Pick out all lines in the listing holding the string "handlers" and copy them.
BEGIN
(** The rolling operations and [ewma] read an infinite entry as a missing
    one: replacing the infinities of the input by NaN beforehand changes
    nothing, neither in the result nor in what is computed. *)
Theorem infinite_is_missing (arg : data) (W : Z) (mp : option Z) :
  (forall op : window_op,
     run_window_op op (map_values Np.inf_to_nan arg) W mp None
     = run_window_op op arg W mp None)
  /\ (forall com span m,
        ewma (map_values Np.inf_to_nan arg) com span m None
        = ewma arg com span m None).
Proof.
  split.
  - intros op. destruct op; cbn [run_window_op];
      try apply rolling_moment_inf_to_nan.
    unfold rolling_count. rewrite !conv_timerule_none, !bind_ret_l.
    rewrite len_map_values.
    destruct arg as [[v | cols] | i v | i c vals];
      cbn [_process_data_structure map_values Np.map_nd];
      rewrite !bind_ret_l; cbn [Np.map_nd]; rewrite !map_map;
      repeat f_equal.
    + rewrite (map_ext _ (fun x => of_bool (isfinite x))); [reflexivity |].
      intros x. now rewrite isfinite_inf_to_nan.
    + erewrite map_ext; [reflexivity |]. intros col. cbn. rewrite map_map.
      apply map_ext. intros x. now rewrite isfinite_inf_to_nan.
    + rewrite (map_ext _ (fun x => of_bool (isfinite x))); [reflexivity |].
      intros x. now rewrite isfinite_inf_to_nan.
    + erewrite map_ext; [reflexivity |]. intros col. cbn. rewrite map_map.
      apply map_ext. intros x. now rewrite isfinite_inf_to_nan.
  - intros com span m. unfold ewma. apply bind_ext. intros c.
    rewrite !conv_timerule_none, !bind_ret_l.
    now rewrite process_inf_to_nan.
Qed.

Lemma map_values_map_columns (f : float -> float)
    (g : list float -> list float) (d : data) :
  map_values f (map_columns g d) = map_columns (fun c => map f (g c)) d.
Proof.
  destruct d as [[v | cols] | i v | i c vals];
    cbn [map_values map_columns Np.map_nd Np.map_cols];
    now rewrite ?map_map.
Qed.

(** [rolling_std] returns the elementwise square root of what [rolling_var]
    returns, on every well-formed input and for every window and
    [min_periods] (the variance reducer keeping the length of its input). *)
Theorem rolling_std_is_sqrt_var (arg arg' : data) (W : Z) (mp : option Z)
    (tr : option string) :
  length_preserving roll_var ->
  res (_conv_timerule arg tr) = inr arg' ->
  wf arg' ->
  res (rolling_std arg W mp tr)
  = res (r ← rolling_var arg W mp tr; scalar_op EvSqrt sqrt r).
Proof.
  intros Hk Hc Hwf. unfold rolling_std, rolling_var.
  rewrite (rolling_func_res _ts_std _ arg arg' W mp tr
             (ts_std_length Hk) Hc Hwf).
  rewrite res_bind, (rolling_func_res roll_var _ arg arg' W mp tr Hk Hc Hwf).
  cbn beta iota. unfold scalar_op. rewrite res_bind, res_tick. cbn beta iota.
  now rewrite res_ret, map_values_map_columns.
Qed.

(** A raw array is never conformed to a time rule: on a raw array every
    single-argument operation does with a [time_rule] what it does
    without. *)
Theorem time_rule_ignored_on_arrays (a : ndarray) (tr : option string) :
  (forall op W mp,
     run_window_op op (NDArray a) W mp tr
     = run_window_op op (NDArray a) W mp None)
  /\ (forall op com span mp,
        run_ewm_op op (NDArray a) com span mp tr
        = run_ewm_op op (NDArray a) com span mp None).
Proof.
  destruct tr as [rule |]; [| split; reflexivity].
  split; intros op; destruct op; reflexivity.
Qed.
END
BEGIN
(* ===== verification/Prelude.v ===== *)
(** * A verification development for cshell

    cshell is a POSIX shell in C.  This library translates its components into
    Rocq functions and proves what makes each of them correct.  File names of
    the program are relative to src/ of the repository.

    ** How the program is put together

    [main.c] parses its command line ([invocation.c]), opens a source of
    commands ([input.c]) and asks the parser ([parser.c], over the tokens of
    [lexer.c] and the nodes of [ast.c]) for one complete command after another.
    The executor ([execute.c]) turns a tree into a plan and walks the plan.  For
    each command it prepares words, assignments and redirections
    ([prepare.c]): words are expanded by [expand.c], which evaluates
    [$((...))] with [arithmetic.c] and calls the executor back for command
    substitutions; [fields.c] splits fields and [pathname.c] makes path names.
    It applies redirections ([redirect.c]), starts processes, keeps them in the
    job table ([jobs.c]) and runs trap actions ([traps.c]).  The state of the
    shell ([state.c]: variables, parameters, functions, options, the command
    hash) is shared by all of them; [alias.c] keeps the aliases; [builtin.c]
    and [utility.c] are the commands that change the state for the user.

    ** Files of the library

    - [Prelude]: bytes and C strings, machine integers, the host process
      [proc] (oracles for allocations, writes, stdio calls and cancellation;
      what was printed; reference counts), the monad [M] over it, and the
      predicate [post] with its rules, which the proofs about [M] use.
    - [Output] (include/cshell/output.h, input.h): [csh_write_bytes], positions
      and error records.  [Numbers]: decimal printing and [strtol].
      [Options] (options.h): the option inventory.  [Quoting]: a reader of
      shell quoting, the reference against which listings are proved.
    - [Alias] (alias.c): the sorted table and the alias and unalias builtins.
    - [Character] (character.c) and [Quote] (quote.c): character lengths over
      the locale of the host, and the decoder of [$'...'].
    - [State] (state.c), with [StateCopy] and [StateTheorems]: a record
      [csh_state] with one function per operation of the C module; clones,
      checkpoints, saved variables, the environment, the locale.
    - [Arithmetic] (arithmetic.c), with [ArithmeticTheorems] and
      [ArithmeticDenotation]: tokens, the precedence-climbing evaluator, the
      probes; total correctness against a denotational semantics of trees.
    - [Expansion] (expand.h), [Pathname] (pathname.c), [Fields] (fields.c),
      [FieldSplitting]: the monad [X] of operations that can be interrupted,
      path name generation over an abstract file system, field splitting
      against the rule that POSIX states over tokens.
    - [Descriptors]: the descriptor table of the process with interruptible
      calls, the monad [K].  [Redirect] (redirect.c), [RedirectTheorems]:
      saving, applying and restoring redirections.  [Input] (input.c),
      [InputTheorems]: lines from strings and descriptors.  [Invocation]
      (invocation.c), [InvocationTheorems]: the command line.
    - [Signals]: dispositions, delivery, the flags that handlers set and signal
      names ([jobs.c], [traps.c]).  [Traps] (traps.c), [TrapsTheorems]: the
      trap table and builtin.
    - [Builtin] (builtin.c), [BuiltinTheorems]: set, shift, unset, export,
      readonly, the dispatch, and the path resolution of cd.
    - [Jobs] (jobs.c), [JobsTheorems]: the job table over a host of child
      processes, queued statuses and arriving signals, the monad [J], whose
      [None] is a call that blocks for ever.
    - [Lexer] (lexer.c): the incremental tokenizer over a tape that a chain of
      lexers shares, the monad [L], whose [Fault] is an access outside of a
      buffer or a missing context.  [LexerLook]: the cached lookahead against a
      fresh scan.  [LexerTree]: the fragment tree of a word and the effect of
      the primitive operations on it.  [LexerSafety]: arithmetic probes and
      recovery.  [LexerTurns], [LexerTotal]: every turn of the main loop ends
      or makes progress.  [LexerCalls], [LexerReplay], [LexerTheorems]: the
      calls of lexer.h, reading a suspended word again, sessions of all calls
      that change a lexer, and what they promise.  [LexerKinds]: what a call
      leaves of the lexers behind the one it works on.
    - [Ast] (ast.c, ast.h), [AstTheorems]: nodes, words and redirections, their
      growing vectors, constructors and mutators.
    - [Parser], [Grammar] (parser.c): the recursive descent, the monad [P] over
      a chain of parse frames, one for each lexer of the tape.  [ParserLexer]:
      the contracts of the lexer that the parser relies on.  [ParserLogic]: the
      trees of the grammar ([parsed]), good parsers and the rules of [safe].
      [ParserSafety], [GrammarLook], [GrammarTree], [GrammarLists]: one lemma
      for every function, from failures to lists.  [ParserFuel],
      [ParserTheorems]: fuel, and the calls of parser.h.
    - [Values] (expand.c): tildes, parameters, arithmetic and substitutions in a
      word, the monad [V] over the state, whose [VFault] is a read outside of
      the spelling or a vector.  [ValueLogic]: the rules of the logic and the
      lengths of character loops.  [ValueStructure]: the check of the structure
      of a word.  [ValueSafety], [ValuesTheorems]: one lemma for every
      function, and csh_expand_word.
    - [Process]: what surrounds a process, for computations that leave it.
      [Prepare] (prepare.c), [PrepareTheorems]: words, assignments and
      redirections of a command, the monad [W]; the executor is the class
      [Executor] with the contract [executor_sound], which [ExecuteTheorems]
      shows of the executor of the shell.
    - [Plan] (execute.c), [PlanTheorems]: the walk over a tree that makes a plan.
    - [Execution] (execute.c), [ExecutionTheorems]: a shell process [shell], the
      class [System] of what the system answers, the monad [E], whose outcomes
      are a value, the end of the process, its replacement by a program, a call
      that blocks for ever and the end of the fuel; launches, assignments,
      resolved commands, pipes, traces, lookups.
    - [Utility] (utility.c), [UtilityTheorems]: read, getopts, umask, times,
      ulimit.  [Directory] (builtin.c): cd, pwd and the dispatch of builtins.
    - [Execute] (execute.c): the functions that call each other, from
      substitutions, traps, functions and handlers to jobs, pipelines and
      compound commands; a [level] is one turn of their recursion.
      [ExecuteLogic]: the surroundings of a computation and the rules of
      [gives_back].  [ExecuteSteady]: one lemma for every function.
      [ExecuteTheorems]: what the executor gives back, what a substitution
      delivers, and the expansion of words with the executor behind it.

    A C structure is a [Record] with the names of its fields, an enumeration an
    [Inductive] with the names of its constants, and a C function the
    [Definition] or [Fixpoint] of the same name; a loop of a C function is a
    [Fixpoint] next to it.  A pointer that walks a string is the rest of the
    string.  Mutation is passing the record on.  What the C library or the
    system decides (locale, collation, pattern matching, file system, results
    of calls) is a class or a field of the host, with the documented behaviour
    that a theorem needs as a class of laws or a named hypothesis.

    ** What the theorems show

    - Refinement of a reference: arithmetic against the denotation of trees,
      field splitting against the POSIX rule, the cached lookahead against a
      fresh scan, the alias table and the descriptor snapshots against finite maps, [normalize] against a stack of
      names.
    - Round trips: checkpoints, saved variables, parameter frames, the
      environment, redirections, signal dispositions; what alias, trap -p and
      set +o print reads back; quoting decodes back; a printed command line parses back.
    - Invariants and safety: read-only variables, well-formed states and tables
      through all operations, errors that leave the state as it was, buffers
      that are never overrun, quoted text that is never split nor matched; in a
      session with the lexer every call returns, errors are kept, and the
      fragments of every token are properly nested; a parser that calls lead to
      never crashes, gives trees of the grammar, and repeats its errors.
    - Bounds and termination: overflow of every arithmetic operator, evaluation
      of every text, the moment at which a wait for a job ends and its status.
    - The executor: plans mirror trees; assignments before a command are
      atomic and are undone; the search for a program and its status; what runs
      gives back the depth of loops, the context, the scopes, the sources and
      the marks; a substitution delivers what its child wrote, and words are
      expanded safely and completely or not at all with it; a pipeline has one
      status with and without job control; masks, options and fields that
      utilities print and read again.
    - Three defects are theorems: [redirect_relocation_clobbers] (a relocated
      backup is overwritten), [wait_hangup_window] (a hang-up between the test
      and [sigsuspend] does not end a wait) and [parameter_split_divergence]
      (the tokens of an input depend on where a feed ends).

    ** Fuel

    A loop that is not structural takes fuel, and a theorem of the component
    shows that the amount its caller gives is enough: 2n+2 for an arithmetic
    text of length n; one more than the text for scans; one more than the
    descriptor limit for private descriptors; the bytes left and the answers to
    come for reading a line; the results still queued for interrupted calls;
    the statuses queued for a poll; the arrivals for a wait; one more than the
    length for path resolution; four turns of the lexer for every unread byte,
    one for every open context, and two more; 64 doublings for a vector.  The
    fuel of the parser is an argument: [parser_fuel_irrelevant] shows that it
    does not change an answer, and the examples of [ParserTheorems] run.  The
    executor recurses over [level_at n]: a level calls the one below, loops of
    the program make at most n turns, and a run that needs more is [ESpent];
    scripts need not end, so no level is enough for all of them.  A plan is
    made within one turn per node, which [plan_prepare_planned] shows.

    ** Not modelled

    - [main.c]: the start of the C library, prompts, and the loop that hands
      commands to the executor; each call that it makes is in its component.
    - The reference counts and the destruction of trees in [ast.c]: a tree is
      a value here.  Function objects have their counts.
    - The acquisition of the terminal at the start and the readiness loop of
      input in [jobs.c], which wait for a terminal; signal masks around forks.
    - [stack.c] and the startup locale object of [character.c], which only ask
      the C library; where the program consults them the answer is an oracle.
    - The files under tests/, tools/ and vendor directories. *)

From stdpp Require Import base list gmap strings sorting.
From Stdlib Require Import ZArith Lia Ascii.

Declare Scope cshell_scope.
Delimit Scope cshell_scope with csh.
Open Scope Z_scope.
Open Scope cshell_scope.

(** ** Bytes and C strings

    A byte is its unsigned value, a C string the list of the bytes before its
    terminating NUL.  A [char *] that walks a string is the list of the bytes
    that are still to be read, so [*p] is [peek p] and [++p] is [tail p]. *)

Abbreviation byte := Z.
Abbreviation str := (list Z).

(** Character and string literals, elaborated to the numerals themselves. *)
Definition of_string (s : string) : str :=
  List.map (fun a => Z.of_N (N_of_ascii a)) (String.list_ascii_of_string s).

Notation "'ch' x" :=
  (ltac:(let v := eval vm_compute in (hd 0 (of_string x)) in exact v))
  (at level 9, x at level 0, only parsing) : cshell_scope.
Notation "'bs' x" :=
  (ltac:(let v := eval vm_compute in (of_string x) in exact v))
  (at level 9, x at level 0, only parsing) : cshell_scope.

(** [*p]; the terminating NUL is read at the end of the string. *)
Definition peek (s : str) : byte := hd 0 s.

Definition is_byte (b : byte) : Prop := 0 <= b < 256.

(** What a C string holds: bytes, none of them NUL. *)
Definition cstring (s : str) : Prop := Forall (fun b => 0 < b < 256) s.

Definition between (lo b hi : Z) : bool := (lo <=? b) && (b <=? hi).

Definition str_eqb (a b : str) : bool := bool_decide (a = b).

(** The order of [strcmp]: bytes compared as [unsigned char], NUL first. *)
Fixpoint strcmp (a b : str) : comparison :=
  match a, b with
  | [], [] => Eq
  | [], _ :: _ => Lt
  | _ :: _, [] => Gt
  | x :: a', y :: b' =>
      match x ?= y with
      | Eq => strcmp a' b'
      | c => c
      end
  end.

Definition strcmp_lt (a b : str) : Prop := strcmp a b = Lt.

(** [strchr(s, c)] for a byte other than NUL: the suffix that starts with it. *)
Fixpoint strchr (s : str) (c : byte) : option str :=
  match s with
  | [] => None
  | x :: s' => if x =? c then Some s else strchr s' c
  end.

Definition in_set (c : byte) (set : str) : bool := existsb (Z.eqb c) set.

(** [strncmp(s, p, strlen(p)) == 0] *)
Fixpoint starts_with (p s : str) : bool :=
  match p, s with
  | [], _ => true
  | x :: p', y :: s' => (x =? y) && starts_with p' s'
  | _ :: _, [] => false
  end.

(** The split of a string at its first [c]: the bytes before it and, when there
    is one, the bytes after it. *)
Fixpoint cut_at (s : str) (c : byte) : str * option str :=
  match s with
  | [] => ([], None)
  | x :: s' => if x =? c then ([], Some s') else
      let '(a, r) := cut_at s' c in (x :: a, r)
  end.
END
BEGIN
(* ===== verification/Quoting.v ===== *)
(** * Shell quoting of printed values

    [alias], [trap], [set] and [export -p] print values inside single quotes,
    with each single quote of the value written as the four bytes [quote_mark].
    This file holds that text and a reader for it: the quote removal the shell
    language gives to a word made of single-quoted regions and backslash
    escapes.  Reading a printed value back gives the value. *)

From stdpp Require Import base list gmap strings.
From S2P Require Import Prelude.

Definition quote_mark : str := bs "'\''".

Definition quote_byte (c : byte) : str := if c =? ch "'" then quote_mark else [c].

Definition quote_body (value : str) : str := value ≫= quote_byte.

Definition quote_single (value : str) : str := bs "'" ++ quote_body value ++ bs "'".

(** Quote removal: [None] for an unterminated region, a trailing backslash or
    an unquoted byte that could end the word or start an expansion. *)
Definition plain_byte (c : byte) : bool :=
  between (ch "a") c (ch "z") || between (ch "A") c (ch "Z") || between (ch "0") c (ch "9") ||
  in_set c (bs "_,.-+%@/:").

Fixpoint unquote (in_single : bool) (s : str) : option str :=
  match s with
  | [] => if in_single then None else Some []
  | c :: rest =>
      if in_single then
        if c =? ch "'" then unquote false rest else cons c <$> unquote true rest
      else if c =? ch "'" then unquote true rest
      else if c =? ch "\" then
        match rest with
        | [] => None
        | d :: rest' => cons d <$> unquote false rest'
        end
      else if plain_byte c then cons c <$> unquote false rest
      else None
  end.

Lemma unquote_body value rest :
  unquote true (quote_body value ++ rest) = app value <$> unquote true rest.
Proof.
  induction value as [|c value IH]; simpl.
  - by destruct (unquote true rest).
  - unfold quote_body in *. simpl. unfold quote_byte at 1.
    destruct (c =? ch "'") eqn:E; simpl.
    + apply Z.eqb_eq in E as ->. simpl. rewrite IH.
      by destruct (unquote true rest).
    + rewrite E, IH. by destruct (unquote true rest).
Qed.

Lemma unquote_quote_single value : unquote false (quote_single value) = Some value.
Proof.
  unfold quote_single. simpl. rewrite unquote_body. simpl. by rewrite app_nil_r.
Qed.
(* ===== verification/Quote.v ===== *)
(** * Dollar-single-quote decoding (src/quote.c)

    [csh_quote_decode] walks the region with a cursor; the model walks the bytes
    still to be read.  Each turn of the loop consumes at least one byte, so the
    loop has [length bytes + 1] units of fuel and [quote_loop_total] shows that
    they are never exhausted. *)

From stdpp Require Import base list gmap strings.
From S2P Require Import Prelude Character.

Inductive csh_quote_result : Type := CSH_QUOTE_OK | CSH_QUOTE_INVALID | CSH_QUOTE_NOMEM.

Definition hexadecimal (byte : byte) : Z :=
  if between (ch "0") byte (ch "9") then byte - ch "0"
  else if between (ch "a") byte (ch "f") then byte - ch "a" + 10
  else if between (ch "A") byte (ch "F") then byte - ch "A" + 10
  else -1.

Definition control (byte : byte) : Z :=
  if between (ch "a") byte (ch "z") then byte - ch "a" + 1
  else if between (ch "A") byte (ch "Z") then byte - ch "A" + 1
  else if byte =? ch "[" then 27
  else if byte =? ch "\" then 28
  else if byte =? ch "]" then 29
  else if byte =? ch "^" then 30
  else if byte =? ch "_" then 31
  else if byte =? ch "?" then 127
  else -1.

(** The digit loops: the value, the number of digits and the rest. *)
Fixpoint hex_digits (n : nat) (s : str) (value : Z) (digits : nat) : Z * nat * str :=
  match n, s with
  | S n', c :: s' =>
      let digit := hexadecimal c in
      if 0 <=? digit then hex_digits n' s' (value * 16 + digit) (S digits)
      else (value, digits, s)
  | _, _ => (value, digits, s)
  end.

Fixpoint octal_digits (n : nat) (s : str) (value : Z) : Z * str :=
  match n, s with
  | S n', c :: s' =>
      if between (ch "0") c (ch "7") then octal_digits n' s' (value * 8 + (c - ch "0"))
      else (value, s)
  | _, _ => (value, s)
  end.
END
[TASK OUTPUT]
    - [Signals]: dispositions, delivery, the flags that handlers set and signal
      substitutions, traps, functions and handlers to jobs, pipelines and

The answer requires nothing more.